“El Concilio ha enviado al mundo contemporáneo en lugar de deprimente diagnósticos, remedios alentadores, en vez de funestos presagios, mensajes de esperanza: sus valores no sólo han sido respetados sino honrados, sostenidos sus incesantes esfuerzos, sus aspiraciones, purificadas y bendecidas”.
“La mentalidad moderna, habituada a juzgar todas las cosas bajo el aspecto del valor, es decir, de su utilidad, deberá admitir que el valor del Concilio es grande, al menos por esto: que todo sea dirigido a la utilidad humana; por tanto, que no se llame nunca inútil una religión como la católica, la cual, en su forma más consciente y más eficaz, como es la conciliar, se declara toda en favor y en servicio del hombre”.
(Pablo VI, Discurso de clausura del II Concilio Vaticano).
Sabemos que la actitud del católico debe ser de escepticismo, de sospecha, y de rechazo instintivo ante cualquier novedad que procede de un mundo herido por el pecado, y que ha rechazado en masa la redención de Cristo. No negamos, como los protestantes, que el hombre sea capaz del bien. Pero negamos que lo sea habiendo previamente escupido sobre su Creador y rechazado de plano la Gracia que se necesita para ese bien.

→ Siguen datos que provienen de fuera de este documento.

Definition set_policy (p : Store) (s : RC) : RC :=
  mkRC (Some p) s.(rc_dir) s.(rc_cur) s.(lastConfigAttempt) s.(lastStaleWarn)
    s.(configUnreachable) s.(paused) s.(appliedLogging) s.(rc_log).
Definition set_dir (d : dir) (s : RC) : RC :=
  mkRC s.(Policy) d s.(rc_cur) s.(lastConfigAttempt) s.(lastStaleWarn)
    s.(configUnreachable) s.(paused) s.(appliedLogging) s.(rc_log).
Definition set_cur (c : cycleState) (s : RC) : RC :=
  mkRC s.(Policy) s.(rc_dir) (Some c) s.(lastConfigAttempt) s.(lastStaleWarn)
    s.(configUnreachable) s.(paused) s.(appliedLogging) s.(rc_log).
Definition set_attempt (t : time) (s : RC) : RC :=
  mkRC s.(Policy) s.(rc_dir) s.(rc_cur) t s.(lastStaleWarn)
    s.(configUnreachable) s.(paused) s.(appliedLogging) s.(rc_log).
Definition set_stalewarn (t : time) (s : RC) : RC :=
  mkRC s.(Policy) s.(rc_dir) s.(rc_cur) s.(lastConfigAttempt) t
    s.(configUnreachable) s.(paused) s.(appliedLogging) s.(rc_log).
Definition set_unreachable (b : bool) (s : RC) : RC :=
  mkRC s.(Policy) s.(rc_dir) s.(rc_cur) s.(lastConfigAttempt) s.(lastStaleWarn)
    b s.(paused) s.(appliedLogging) s.(rc_log).
Definition set_paused (b : bool) (s : RC) : RC :=
  mkRC s.(Policy) s.(rc_dir) s.(rc_cur) s.(lastConfigAttempt) s.(lastStaleWarn)
    s.(configUnreachable) b s.(appliedLogging) s.(rc_log).
Definition set_logging (l : LoggingSettings) (s : RC) : RC :=
  mkRC s.(Policy) s.(rc_dir) s.(rc_cur) s.(lastConfigAttempt) s.(lastStaleWarn)
    s.(configUnreachable) s.(paused) (Some l) s.(rc_log).
Definition log (e : log_event) (s : RC) : RC :=
  mkRC s.(Policy) s.(rc_dir) s.(rc_cur) s.(lastConfigAttempt) s.(lastStaleWarn)
    s.(configUnreachable) s.(paused) s.(appliedLogging) (s.(rc_log) ++ [e]).

Definition cachePath : string := "remote-config.json".
Definition cacheBadPath : string := "remote-config.bad.json".
Definition cachePrevPath : string := "remote-config.prev.json".

Definition staleWarnEvery : duration := 24 * hour.

(** [configCandidate]. *)
Record configCandidate := mkCandidate { cand_name : string; cand_base : string }.

(** What one refresh meets: the clock, whether the service is stopping when
    the [n]-th candidate is about to be asked, the answer it gives, and the
    outcome of writing the cache. *)
Record refresh_env := mkRefreshEnv {
  re_now : time;
  re_cancelled : nat -> bool;
  re_answer : nat -> string -> string -> result fetch_error ConfigResponse;
  re_fault : option save_fault;
  re_rand : string
}.

Section Service.
Context `{VersionLib}.
Variable cfg : Config.
Variable Defaults_ : Defaults.
(** The number of bytes [json.Marshal] writes for a value. *)
Variable json_size : json -> Z.

Definition fallback : Snapshot :=
  mkSnapshot (FromLegacy cfg Defaults_) SourceDefault zero_time "" "".

(** [initPolicy]. *)
Definition initPolicy (read_fails quarantine_fails : bool) (s : RC) : RC :=
  match s.(Policy) with
  | Some _ => s
  | None =>
      if negb cfg.(RemoteConfigEnabled) then set_policy (NewStore fallback) s
      else match LoadCache read_fails cachePath s.(rc_dir) with
      | Err _ => set_policy (NewStore fallback)
                   (set_dir (QuarantineCache quarantine_fails cachePath cacheBadPath s.(rc_dir)).2 s)
      | Ok None => set_policy (NewStore fallback) s
      | Ok (Some cache) =>
          let document := from_opt JNull cache.(cf_Document) in
          match PolicyParse.Parse (Blob (json_size document) (Some document)) Defaults_ with
          | Err _ => set_policy (NewStore fallback)
                       (set_dir (QuarantineCache quarantine_fails cachePath cacheBadPath s.(rc_dir)).2
                          (log EvRejected s))
          | Ok parsed =>
              let snap := mkSnapshot parsed SourceCache cache.(cf_FetchedAt)
                            cache.(cf_FetchedFrom) cache.(cf_ETag) in
              log (EvApplied (sn_Revision snap)) (set_policy (NewStore snap) s)
          end
      end
  end.

(** The current snapshot; [initPolicy] runs before every other method. *)
Definition current_snapshot (s : RC) : Snapshot := from_opt fallback (Current <$> s.(Policy)).

(** The closure [add] of [configCandidates]. *)
Definition add_candidate (name base : string) (acc : list configCandidate * gset string) :
    list configCandidate * gset string :=
  let '(out, seen) := acc in
  let base := trim_slashes base in
  if (base =s "") || bool_decide (base ∈ seen) then acc
  else (out ++ [mkCandidate name base], {[ base ]} ∪ seen).

(** The part of [configCandidates] the policy names: the host's chain, then
    the default server; nothing when the policy cannot be evaluated. *)
Definition policy_candidates (now : time) (s : RC) : list configCandidate * gset string :=
  let host := match s.(rc_cur) with
              | Some c => c.(cyc_host)
              | None => mkHost "" "" "" "" [] now
              end in
  match effective (current_snapshot s).(sn_Parsed) host with
  | (e, None) =>
      let acc := foldl (fun acc name => add_candidate name (BaseURL e name) acc) ([], ∅)
                   (Chain e host).2 in
      if e.(Doc).(DefaultServer) =s "" then acc
      else add_candidate e.(Doc).(DefaultServer) (BaseURL e e.(Doc).(DefaultServer)) acc
  | (_, Some _) => ([], ∅)
  end.

(** [configCandidates]: then the endpoints of config.ini. *)
Definition configCandidates (now : time) (s : RC) : list configCandidate :=
  (foldl (fun acc ep => add_candidate ep ep acc) (policy_candidates now s)
     cfg.(RemoteConfigEndpoints)).1.

(** [saveCache]. *)
Definition saveCache (env : refresh_env) (snap : Snapshot) (s : RC) : RC :=
  if bool_decide (snap.(sn_Source) = SourceDefault) then s
  else
    let raw := enc snap.(sn_Parsed).(Global) in
    set_dir (SaveCache env.(re_fault) env.(re_rand) cachePath
               (mkCacheFile snap.(FetchedAt) snap.(FetchedFrom) snap.(ETag) (Some raw))
               s.(rc_dir)).2 s.

(** [confirmSnapshot]. *)
Definition confirmSnapshot (env : refresh_env) (snap : Snapshot) (from : string) (s : RC) : RC :=
  let fresh := mkSnapshot snap.(sn_Parsed) SourceRemote env.(re_now) from snap.(ETag) in
  saveCache env fresh (set_policy (NewStore fresh) s).

(** [acceptDocument]. *)
Definition acceptDocument (env : refresh_env) (resp : ConfigResponse) (from : string) (s : RC) : RC :=
  let cur := current_snapshot s in
  match PolicyParse.Parse (from_opt (Blob 0 None) resp.(Body)) Defaults_ with
  | Err _ => log EvRejected s
  | Ok parsed =>
      if negb (bool_decide (cur.(sn_Source) = SourceDefault)) &&
         (parsed.(Global).(Revision) <? sn_Revision cur)
      then s
      else
        let snap := mkSnapshot parsed SourceRemote env.(re_now) from resp.(cr_ETag) in
        log (EvApplied (sn_Revision snap)) (saveCache env snap (set_policy (NewStore snap) s))
  end.

(** The loop of [refreshConfig] over the candidates. *)
Fixpoint refresh_loop (env : refresh_env) (snap : Snapshot) (etag : string) (n : nat)
    (cands : list configCandidate) (s : RC) : RC :=
  match cands with
  | [] => if s.(configUnreachable) then s else set_unreachable true (log EvUnreachable s)
  | c :: rest =>
      if env.(re_cancelled) n then s
      else match env.(re_answer) n (c.(cand_base) +:+ cfg.(RemoteConfigRoute)) etag with
      | Err _ => refresh_loop env snap etag (S n) rest s
      | Ok resp =>
          let s := set_unreachable false s in
          if resp.(Status) =? 304 then confirmSnapshot env snap c.(cand_name) s
          else if resp.(Status) =? 204 then s
          else acceptDocument env resp c.(cand_name) s
      end
  end.

(** [refreshConfig]. *)
Definition refreshConfig (env : refresh_env) (force : bool) (s : RC) : RC :=
  if negb cfg.(RemoteConfigEnabled) then s
  else
    let snap := current_snapshot s in
    if negb force && negb (is_zero_time s.(lastConfigAttempt)) &&
       (t_sub env.(re_now) s.(lastConfigAttempt) <?
          Refresh_Interval snap.(sn_Parsed).(Global).(doc_Refresh))
    then s
    else
      let s := set_attempt env.(re_now) s in
      let etag := if bool_decide (snap.(sn_Source) = SourceDefault) then "" else snap.(ETag) in
      refresh_loop env snap etag 0 (configCandidates env.(re_now) s) s.

(** [retireCache]: the error and the directory. *)
Definition retireCache (fails : bool) (s : RC) : option string * RC :=
  match rename fails cachePath cachePrevPath s.(rc_dir) with
  | (Some "not exist", d) => (None, set_dir d s)
  | (e, d) => (e, set_dir d s)
  end.

(** [restoreCache]. *)
Definition restoreCache (fails : bool) (s : RC) : option string * RC :=
  match s.(rc_dir) !! cachePath with
  | Some _ => (None, s)
  | None =>
      match rename fails cachePrevPath cachePath s.(rc_dir) with
      | (Some "not exist", d) => (None, set_dir d s)
      | (e, d) => (e, set_dir d s)
      end
  end.

(** [applyLogging]. *)
Definition applyLogging (lg : LoggingSettings) (s : RC) : RC :=
  if bool_decide (s.(appliedLogging) = Some lg) then s
  else set_logging lg (log (EvLogging lg) s).

(** [warnIfStale]. *)
Definition warnIfStale (snap : Snapshot) (now : time) (s : RC) : RC :=
  if negb (Stale snap now) then set_stalewarn zero_time s
  else if negb (is_zero_time s.(lastStaleWarn)) &&
          (t_sub now s.(lastStaleWarn) <? staleWarnEvery) then s
  else log EvStale (set_stalewarn now s).

(** [applyControlGate]: whether the update machinery may run. *)
Definition applyControlGate (cyc : cycleState) (s : RC) : bool * RC :=
  let '(enabled, _) := UpdaterEnabled cyc.(cyc_eff) cyc.(cyc_host).(h_Now) in
  let s := if negb enabled && negb s.(paused) then log (EvGate true) s
           else if enabled && s.(paused) then log (EvGate false) s
           else s in
  (enabled, set_paused (negb enabled) s).

(** [describeChain]. *)
Definition describeChain (eff : Effective) (chain : list string) : string :=
  join ", " ((fun name => name +:+ "(" +:+ ManifestURL eff name +:+ ")") <$> chain).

El mundo está maldito por el pecado, y se ha vuelto doblemente maldito con la Modernidad, porque ha apartado la Fuente de su Redención. Por tanto, si no puede el católico esperar congraciarse con el mundo, menos aún puede esperar hacerlo con este mundo, con el mundo de la apostasía nacido de la Ilustración, de donde la Iglesia conciliar presuntamente pretende rescatar los mejores valores (Ratzinger dixit).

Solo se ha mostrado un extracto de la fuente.